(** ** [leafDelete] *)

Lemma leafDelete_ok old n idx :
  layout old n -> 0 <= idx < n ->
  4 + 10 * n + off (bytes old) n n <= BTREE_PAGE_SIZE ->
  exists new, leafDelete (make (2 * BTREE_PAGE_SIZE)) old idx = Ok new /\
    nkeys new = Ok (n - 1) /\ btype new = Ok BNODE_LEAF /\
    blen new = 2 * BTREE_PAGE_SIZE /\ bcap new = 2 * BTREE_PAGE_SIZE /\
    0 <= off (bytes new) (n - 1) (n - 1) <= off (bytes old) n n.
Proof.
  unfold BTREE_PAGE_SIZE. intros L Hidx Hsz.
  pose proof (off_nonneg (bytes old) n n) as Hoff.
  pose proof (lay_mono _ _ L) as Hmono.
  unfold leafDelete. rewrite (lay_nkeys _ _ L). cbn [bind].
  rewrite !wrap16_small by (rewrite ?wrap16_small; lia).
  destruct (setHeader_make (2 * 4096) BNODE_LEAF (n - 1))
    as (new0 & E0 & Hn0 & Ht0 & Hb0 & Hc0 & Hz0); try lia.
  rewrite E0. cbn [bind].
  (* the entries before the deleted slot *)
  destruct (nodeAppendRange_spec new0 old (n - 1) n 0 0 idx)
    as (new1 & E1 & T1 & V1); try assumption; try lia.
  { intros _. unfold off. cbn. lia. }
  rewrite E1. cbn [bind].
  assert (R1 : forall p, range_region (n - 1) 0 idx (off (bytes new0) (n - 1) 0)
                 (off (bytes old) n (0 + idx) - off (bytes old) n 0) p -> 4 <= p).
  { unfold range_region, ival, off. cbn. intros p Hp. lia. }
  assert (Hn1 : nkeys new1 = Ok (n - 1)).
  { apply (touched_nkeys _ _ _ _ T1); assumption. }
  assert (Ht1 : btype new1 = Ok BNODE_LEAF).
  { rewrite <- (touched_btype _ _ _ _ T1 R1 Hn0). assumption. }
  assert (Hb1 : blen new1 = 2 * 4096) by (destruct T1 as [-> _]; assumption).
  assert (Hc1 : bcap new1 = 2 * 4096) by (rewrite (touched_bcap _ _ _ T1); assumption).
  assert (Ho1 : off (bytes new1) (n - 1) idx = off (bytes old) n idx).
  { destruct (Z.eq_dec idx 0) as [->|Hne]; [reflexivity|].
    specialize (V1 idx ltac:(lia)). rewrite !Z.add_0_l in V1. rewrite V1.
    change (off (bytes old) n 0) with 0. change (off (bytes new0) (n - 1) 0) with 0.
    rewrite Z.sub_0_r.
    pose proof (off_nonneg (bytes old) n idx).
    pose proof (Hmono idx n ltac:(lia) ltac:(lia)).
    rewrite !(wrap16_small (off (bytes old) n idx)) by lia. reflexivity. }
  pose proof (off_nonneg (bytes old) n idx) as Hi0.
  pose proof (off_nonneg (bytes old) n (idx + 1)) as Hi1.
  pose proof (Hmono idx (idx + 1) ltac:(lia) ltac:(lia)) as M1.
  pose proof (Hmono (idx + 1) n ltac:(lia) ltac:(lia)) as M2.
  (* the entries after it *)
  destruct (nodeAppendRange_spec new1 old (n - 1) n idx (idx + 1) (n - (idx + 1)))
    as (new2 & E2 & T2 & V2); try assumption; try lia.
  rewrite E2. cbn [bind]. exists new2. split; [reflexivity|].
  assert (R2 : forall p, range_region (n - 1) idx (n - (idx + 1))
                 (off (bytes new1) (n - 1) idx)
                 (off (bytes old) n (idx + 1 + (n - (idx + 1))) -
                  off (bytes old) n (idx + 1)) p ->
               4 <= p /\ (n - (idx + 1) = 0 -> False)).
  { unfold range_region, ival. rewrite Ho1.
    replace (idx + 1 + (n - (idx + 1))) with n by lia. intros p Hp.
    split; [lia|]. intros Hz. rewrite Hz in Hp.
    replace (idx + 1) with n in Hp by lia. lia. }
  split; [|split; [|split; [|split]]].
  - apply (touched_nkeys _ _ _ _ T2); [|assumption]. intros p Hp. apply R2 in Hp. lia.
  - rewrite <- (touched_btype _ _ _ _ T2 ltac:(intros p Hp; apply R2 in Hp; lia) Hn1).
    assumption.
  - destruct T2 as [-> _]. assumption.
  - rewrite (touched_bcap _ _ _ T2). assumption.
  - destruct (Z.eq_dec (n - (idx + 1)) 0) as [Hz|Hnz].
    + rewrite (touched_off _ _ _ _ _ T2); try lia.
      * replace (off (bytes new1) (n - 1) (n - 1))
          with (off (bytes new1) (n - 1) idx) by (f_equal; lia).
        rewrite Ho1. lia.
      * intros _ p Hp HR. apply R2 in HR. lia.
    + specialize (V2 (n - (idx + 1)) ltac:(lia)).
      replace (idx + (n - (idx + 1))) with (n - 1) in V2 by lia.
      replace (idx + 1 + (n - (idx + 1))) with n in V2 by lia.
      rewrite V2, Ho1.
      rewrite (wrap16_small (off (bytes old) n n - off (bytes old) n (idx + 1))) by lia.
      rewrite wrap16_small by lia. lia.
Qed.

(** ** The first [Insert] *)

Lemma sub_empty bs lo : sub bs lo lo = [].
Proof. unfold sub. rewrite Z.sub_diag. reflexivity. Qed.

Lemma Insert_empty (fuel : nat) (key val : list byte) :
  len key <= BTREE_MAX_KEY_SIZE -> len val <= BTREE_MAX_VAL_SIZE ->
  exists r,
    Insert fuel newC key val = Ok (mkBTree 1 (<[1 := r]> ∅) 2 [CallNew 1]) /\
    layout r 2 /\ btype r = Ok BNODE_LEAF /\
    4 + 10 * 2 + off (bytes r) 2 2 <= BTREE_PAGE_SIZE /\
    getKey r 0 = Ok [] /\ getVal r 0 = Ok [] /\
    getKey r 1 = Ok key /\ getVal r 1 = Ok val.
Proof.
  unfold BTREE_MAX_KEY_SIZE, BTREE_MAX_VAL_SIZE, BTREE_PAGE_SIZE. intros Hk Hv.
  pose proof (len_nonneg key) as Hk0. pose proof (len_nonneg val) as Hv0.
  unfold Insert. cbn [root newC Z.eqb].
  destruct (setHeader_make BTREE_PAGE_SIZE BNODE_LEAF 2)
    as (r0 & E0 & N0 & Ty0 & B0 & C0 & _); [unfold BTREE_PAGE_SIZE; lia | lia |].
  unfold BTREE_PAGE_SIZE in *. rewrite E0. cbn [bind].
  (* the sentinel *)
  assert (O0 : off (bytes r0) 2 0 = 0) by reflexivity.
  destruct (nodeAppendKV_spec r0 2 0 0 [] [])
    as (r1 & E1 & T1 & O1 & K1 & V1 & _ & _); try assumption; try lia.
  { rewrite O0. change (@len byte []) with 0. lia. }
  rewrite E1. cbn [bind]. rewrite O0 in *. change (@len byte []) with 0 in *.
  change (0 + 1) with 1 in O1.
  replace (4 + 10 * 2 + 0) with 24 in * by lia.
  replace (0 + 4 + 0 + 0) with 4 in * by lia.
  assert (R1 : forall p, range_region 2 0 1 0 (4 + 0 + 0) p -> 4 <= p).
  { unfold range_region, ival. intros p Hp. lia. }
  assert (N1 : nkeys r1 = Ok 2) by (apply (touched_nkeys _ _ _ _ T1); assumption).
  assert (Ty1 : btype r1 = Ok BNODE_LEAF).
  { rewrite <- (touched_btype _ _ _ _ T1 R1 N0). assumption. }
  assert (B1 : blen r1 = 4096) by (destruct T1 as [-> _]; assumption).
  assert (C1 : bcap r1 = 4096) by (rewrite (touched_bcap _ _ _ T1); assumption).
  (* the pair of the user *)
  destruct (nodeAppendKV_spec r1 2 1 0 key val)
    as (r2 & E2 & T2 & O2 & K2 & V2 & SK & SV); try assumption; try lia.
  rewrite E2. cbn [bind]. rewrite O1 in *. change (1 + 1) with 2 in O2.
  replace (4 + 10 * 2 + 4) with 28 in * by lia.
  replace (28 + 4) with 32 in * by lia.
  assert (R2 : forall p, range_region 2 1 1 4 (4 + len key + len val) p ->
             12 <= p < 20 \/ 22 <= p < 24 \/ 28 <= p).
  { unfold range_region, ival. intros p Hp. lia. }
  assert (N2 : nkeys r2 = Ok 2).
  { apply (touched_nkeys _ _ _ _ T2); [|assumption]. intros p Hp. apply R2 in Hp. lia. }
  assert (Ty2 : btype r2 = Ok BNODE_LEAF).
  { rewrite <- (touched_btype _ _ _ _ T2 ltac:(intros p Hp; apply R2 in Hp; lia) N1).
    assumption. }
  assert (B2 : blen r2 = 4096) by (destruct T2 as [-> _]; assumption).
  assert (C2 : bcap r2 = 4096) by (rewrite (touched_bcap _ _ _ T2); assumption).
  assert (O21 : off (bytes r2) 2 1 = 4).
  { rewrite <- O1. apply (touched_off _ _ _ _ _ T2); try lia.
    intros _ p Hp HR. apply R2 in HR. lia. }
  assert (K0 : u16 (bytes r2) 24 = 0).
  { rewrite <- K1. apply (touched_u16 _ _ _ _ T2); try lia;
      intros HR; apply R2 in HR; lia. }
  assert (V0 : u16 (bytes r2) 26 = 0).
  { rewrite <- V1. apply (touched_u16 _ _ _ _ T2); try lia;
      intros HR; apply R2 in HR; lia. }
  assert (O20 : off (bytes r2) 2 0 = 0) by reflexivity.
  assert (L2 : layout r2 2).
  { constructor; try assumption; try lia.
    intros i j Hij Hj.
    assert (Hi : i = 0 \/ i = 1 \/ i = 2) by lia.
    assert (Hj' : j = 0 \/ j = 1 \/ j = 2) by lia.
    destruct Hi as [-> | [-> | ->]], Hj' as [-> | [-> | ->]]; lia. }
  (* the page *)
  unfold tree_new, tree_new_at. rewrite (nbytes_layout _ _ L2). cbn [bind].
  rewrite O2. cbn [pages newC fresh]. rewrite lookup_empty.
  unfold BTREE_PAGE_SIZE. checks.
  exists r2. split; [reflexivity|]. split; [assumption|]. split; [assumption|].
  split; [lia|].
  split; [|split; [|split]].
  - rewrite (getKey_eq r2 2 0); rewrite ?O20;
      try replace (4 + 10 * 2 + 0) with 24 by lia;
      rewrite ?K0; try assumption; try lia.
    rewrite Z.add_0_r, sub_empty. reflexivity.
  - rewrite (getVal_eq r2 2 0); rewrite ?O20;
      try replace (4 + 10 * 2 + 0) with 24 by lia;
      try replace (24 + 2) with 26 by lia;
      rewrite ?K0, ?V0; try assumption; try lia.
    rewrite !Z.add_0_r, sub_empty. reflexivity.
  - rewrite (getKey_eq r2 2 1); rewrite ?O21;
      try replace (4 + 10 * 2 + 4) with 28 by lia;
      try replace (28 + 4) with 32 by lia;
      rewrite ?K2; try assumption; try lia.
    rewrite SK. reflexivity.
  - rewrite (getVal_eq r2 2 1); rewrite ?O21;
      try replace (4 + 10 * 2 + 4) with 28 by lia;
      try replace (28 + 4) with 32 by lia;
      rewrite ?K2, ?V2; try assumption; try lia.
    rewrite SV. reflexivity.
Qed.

What you have to do :: Find where the line with "n in V2 by lia." sits in the material above, then copy exactly from it through the line with "(** ** The first [Insert] *)". Add no other line.

Written reply ::
      replace (idx + 1 + (n - (idx + 1))) with n in V2 by lia.
      rewrite V2, Ho1.
      rewrite (wrap16_small (off (bytes old) n n - off (bytes old) n (idx + 1))) by lia.
      rewrite wrap16_small by lia. lia.
Qed.

(** ** The first [Insert] *)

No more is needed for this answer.